そんな彼女を突然失った演出家の主人公・家福は、演劇祭に招かれ広島を訪れる。(作品では特に触れられないが、瀬戸内海は源平の戦いの舞台でもある。娘と妻と死の影を引きずった家福が、たどり着く場所に相応しく感じた。)そして彼の元に、様々な言語を操る多様な年代の俳優たちが集まってくる。「親密さ」や「ハッピーアワー」同様、演劇を作り上げていくワークショップやその舞台が、主人公を含めた登場人物たちの物語と絡み合い、響き合う。これは絶対に面白くなる、とぞくぞくした。
淡々とした台本の読み合わせ、家福が愛車の中で聴く妻が吹き込んだセリフの練習テープの繰り返しの中で、少しずつ奇妙な感覚に襲われていく。多言語の芝居は、自分のセリフはもちろん、相手のセリフや全体を把握していなければならない。相手が話し終えたことを合図に喋り始めるのでは、タイミングにズレが生じる。分からない言語でのやり取りだからこそ、言葉を超えた、息遣いや気配にさえ感覚を研ぎ澄ます姿勢が求められる。では、言葉が分かる同士はどうなのか。家福は、死んだ妻とあうんの呼吸で言葉を交わし続けるが、心は満たされない。
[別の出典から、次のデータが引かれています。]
Lemma cut_line_spec s : match cut_line s with
  | (a, None) => s = a /\ Forall (fun c => c <> nl) a
  | (a, Some r) => s = a ++ nl :: r /\ Forall (fun c => c <> nl) a
  end.
Proof.
  induction s as [|c s IH]; cbn [cut_line]; [done|]. destruct (Z.eqb_spec c nl) as [->|Hc]; [done|].
  destruct (cut_line s) as [a [r|]]; destruct IH as [-> Ha]; (split; [done|by constructor]).
Qed.

Lemma text_cstr s r : nonzero s -> cstr (s ++ 0 :: r) = s.
Proof. induction 1 as [|c s Hc _ IH]; cbn; [done|]. rewrite (proj2 (Z.eqb_neq _ _) Hc). by rewrite IH. Qed.

Lemma cstr_all s : nonzero s -> cstr s = s.
Proof. induction 1 as [|c s Hc _ IH]; cbn; [done|]. rewrite (proj2 (Z.eqb_neq _ _) Hc). by rewrite IH. Qed.

Lemma strcat_n_ok d a : nonzero a -> (length (d ++ a) < MAX_LINE_LENGTH)%nat -> strcat_n d a = d ++ a.
Proof.
  intros Ha Hl. rewrite length_app in Hl. unfold strcat_n. destruct (Nat.eqb_spec (length a) 0) as [H0|H0].
  - destruct a; [by rewrite app_nil_r|done].
  - rewrite (proj2 (Nat.leb_gt _ _)) by lia. by rewrite cstr_all.
Qed.

Lemma load_chunk_ok fuel : forall s p d,
  nonzero s -> (length s < fuel)%nat -> fits (lines_of (foldl add_char (p, d) s)) ->
  load_chunk fuel s (text_of (p ++ [d])) (length p) =
    Ok (text_of (lines_of (foldl add_char (p, d) s)), length (fst (foldl add_char (p, d) s)), false).
Proof.
  induction fuel as [|fuel IH]; intros s p d Hz Hfuel Hf; [lia|]. cbn [load_chunk].
  destruct (fits_before _ _ Hf) as [Hpl _]. unfold lines_of in Hpl. cbn [fst snd] in Hpl.
  rewrite (line_of_text _ _ d) by (lia || by rewrite lookup_app_r, Nat.sub_diag by lia).
  pose proof (cut_line_spec s) as Hcut. destruct (cut_line s) as [a rest]. cbn [obind].
  rewrite text_of_set, insert_mid by (rewrite ?length_app in *; cbn [length] in *; lia).
  assert (fits (lines_of (p, d ++ a)) /\ nonzero a) as [[_ Hfa] Hza].
  { destruct rest as [r|]; destruct Hcut as [-> Ha].
    - rewrite foldl_app, (add_chars _ a) in Hf by done. split; [by eapply fits_before|]. unfold nonzero in *. by apply Forall_app in Hz as [? _].
    - rewrite add_chars in Hf by done. done. }
  unfold lines_of in Hfa. cbn [fst snd] in Hfa. apply Forall_app in Hfa as [_ Hda]. rewrite Forall_singleton in Hda.
  rewrite strcat_n_ok; [|exact Hza|exact Hda]. destruct rest as [r|]; destruct Hcut as [-> Ha].
  - rewrite foldl_app, (add_chars _ a) in * by done. cbn [foldl fst snd] in *.
    change (add_char (p, d ++ a) nl) with (p ++ [d ++ a], [] : str) in *.
    destruct (fits_before _ _ Hf) as [Hl _]. unfold lines_of in Hl. cbn [fst snd] in Hl. rewrite !length_app in Hl. cbn [length] in Hl.
    rewrite (proj2 (Nat.leb_gt _ _)) by lia.
    assert (S (length p) = length (p ++ [d ++ a])) as Hsp by (rewrite length_app; cbn; lia).
    rewrite Hsp, text_of_snoc by lia. destruct r as [|c r]; [done|]. apply IH; [|rewrite length_app in Hfuel; cbn [length] in *; lia|done].
    unfold nonzero in *. apply Forall_app in Hz as [_ Hz]. by apply Forall_cons in Hz as [_ Hz].
  - by rewrite add_chars by done.
Qed.

Lemma join_add st s : join_lines (lines_of (foldl add_char st s)) = join_lines (lines_of st) ++ s.
Proof.
  revert st. induction s as [|c s IH]; intros st; cbn [foldl]; [by rewrite app_nil_r|]. rewrite IH.
  assert (join_lines (lines_of (add_char st c)) = join_lines (lines_of st) ++ [c]) as ->; [|by rewrite <- app_assoc].
  unfold add_char, lines_of. destruct st as [p d]. cbn [fst snd]. destruct (Z.eqb_spec c nl) as [->|_]; cbn [fst snd];
    destruct p as [|s' p]; cbn [app join_lines]; rewrite ?fmap_app, ?join_app; cbn; rewrite ?app_nil_r, <- ?app_assoc; cbn; rewrite <- ?app_assoc; done.
Qed.

(** Saving what has been loaded gives the file back. *)
Lemma join_file_lines s : join_lines (file_lines s) = s.
Proof. unfold file_lines. by rewrite join_add. Qed.

(** ** A console and one file *)

Record desk := mkdesk { dk_name : str; dk_file : option str; dk_pos : nat; dk_in : str; dk_out : str }.

Definition put_bytes (pos : nat) (bytes s : str) : str := take pos s ++ bytes ++ drop (pos + length bytes) s.

Definition dk_read (fd n : Z) (w : desk) : (Z * str) * desk :=
  if fd =? 0 then
    let k := take (Z.to_nat n) (dk_in w) in
    ((Z.of_nat (length k), k), mkdesk (dk_name w) (dk_file w) (dk_pos w) (drop (Z.to_nat n) (dk_in w)) (dk_out w))
  else
    match dk_file w with
    | None => ((-1, []), w)
    | Some s =>
        let k := take (Z.to_nat n) (drop (dk_pos w) s) in
        ((Z.of_nat (length k), k), mkdesk (dk_name w) (dk_file w) (dk_pos w + length k) (dk_in w) (dk_out w))
    end.

Definition dk_write (fd : Z) (bytes : str) (w : desk) : Z * desk :=
  if fd =? 1 then (Z.of_nat (length bytes), mkdesk (dk_name w) (dk_file w) (dk_pos w) (dk_in w) (dk_out w ++ bytes))
  else
    match dk_file w with
    | None => (-1, w)
    | Some s => (Z.of_nat (length bytes), mkdesk (dk_name w) (Some (put_bytes (dk_pos w) bytes s)) (dk_pos w + length bytes) (dk_in w) (dk_out w))
    end.

Definition dk_open (path : str) (mode : Z) (w : desk) : Z * desk :=
  if negb (bool_decide (path = dk_name w)) then (-1, w)
  else
    match dk_file w with
    | Some s => (3, mkdesk (dk_name w) (Some s) 0 (dk_in w) (dk_out w))
    | None => if Z.land mode O_CREATE =? 0 then (-1, w) else (3, mkdesk (dk_name w) (Some []) 0 (dk_in w) (dk_out w))
    end.

Definition dk_unlink (path : str) (w : desk) : Z * desk :=
  if bool_decide (path = dk_name w /\ dk_file w <> None) then (0, mkdesk (dk_name w) None (dk_pos w) (dk_in w) (dk_out w)) else (-1, w).

#[global] Instance desk_store : Store usysE desk := {
  st_step X e w :=
    match e in usysE X return outcome (X * desk) with
    | URead fd n => Ok (dk_read fd n w)
    | UWrite fd bytes => Ok (dk_write fd bytes w)
    | UOpen path mode => Ok (dk_open path mode w)
    | UUnlink path => Ok (dk_unlink path w)
    | UClose fd => Ok (0, w)
    | UFstat fd => Ok ((-1, mkustat 0 0 0 0 0 0), w)
    | UPipe => Ok ((-1, 0, 0), w)
    | UGetcwd n => Ok ((-1, []), w)
    | UDup _ | UMkdir _ | UChdir _ | URemove _ | UTouch _ => Ok (-1, w)
    | ULink _ _ | UCopy _ _ | UMove _ _ | UMknod _ _ _ | UExec _ _ => Ok (-1, w)
    | UFork | UWait | UHalt => Ok (-1, w) | UKill _ | USleep _ => Ok (-1, w)
    end;
  st_trace X e w := [];
  st_disk w := ∅;
}.

(** [c] takes [i] from the console, may print, and gives [x]. *)
Definition acts {A} (c : uprog A) (x : A) (i : str) : Prop :=
  forall nm f p r o, exists o', run c tt (mkdesk nm f p (i ++ r) o) = Ok (Some x, tt, mkdesk nm f p r o').

Lemma acts_ret {A} (x : A) : acts (uret x) x [].
Proof. intros nm f p r o. by exists o. Qed.

Lemma acts_bind {A B} (c : uprog A) (k : A -> uprog B) x y i j : acts c x i -> acts (k x) y j -> acts (ubind c k) y (i ++ j).
Proof.
  intros Hc Hk nm f p r o. destruct (Hc nm f p (j ++ r) o) as [o1 H1]. destruct (Hk nm f p r o1) as [o2 H2]. exists o2.
  by rewrite run_ubind, <- app_assoc, H1.
Qed.

Lemma acts_bind0 {A B} (c : uprog A) (k : A -> uprog B) x y j : acts c x [] -> acts (k x) y j -> acts (ubind c k) y j.
Proof. intros Hc Hk. change j with ([] ++ j). by eapply acts_bind. Qed.

Lemma acts_lift {A} (o : outcome A) x : o = Ok x -> acts (ulift o) x [].
Proof. intros ->. apply acts_ret. Qed.

Lemma acts_each {A} (l : list A) body : (forall x, acts (body x) tt []) -> acts (ufor_each l body) tt [].
Proof. intros Hb. induction l as [|x l IH]; cbn [ufor_each]; [apply acts_ret|]. eapply acts_bind0; [apply Hb|apply IH]. Qed.

Lemma acts_printf fmt args out : printf digits_upper (arg_load args) fmt (arg_words 1 args) = Ok out -> acts (uprintf 1 fmt args) tt [].
Proof.
  intros Hp. unfold uprintf. eapply acts_bind0; [by apply acts_lift|]. apply acts_each. intros c. eapply acts_bind0; [|apply acts_ret].
  intros nm f p r o. by exists (o ++ [c]).
Qed.

(** A line typed: what [gets] reads up to. *)
Definition typable (s : str) : Prop := Forall (fun c => c <> 0 /\ c <> 10 /\ c <> 13) s.

Lemma typable_nonzero s : typable s -> nonzero s.
Proof. intros H. eapply Forall_impl; [exact H|]. naive_solver. Qed.

Lemma acts_gets_loop s : forall room buf, typable s -> (length s < room)%nat -> acts (gets_loop room buf) (buf ++ s ++ [nl]) (s ++ [nl]).
Proof.
  induction s as [|c s IH]; intros room buf Hs Hl; (destruct room as [|room]; [cbn in Hl; lia|]); cbn [gets_loop app].
  - intros nm f p r o. exists o. by rewrite run_ubind, run_sys.
  - apply Forall_cons in Hs as [(_ & H10 & H13) Hs]. intros nm f p r o. rewrite run_ubind, run_sys.
    cbn [st_step desk_store dk_read]. unfold dk_read. cbn [Z.eqb dk_in]. change (Z.to_nat 1) with 1%nat. cbn [take drop app length dk_name dk_file dk_pos dk_out].
    change (Z.of_nat 1 <? 1) with false. cbv iota. rewrite (proj2 (Z.eqb_neq _ _) H10), (proj2 (Z.eqb_neq _ _) H13). cbn [orb].
    destruct (IH room (buf ++ [c]) Hs ltac:(cbn [length] in Hl; lia) nm f p r o) as [o' Ho]. exists o'.
    rewrite <- (app_assoc buf [c]) in Ho. exact Ho.
Qed.

Lemma acts_get_input s : typable s -> (length s < 255)%nat -> acts get_input (s ++ [0]) (s ++ [nl]).
Proof.
  intros Hs Hl. unfold get_input. rewrite <- (app_nil_r (s ++ [nl])). eapply acts_bind.
  - apply (acts_gets_loop s (Z.to_nat (256 - 1)) []); [done|]. change (Z.to_nat (256 - 1)) with 255%nat. done.
  - cbn [app]. rewrite cstr_all.
    + rewrite length_app, Nat.add_1_r, insert_mid. apply acts_ret.
    + apply Forall_app. split; [by apply typable_nonzero|]. by apply Forall_singleton.
Qed.

Lemma acts_line s : printf digits_upper (arg_load []) (line s) (arg_words 1 []) = Ok (line s) -> acts (uprintf 1 (line s) []) tt [].
Proof. apply acts_printf. Qed.

Lemma acts_help : acts com_help tt [].
Proof.
  unfold com_help. cbn [fmap list_fmap ufor_each].
  repeat (eapply acts_bind0; [eapply acts_printf; by vm_compute|]). apply acts_ret.
Qed.

Lemma acts_show_lines ls k j : 0 <= j -> j + Z.of_nat (length ls) < 1000 -> acts (show_lines j ((Some <$> ls) ++ replicate (S k) None)) tt [].
Proof.
  revert j. induction ls as [|s ls IH]; intros j Hj Hl; cbn [fmap list_fmap app replicate show_lines]; [apply acts_ret|].
  cbn [length] in Hl. eapply acts_bind0; [|apply IH; lia].
  destruct (printint_nat digits_upper ((j + 1) / 100)) as (d1 & H1 & _); [split; [apply Z.div_pos; lia|]; apply Z.div_lt_upper_bound; lia|].
  destruct (printint_nat digits_upper ((j + 1) mod 100 / 10)) as (d2 & H2 & _).
  { pose proof (Z.mod_pos_bound (j + 1) 100). split; [apply Z.div_pos; lia|]. apply Z.div_lt_upper_bound; lia. }
  destruct (printint_nat digits_upper ((j + 1) mod 10)) as (d3 & H3 & _); [pose proof (Z.mod_pos_bound (j + 1) 10); lia|].
  eapply acts_printf. cbn [arg_words]. change (lit "%d%d%d:%s" ++ [nl]) with [37; 100; 37; 100; 37; 100; 58; 37; 115; 10]. unfold printf.
  cbn [printf_loop Z.eqb Pos.eqb c_percent orb next_arg obind]. rewrite H1.
  cbn [printf_loop Z.eqb Pos.eqb c_percent orb next_arg obind]. rewrite H2.
  cbn [printf_loop Z.eqb Pos.eqb c_percent orb next_arg obind]. rewrite H3.
  cbn [printf_loop Z.eqb Pos.eqb c_percent orb next_arg obind string_arg]. done.
Qed.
そんな中で異彩を放つのが、家福が主役に抜擢する若い俳優・高槻だ。妻の浮気相手(のひとり)だった彼は、怯むことなく家福に接近してくる。トラブルを重ねる彼を、家福は「自己コントロールが出来ないのは、社会人失格だ」と断じる。結局高槻は、いとも簡単に大きな事件を起こし、舞台を去っていくのだが、その抑制した姿は圧巻だった。彼が単なる血気盛んな若者ではない、という凄みを残す。家福と高槻は、表裏一体の関係にあり、だからこそ互いを意識し、引き付け合ったのではないだろうか。
感情をほとばしらせる若い俳優との別れののち、家福は寡黙なドライバー・みさきと長い北への旅に出る。死の影を引きずった2人が徐々に距離を縮めていくくだりは、言うまでもなく素晴らしい。2人の姿は、声を失ったダンサー・ユナが、家福演じる「ワーニャ伯父さん」に手話で語りかける終盤になだれ込み、深い感慨を残す。
言葉の限界、ことばの豊かさ。話したり書いたりするものが全てではなく、それはことばの力のごく一部、と改めて気付かされた。様々な語りに耳をすませ、目を凝らし、イメージを膨らませる。期待を超える、至福の3時間だった。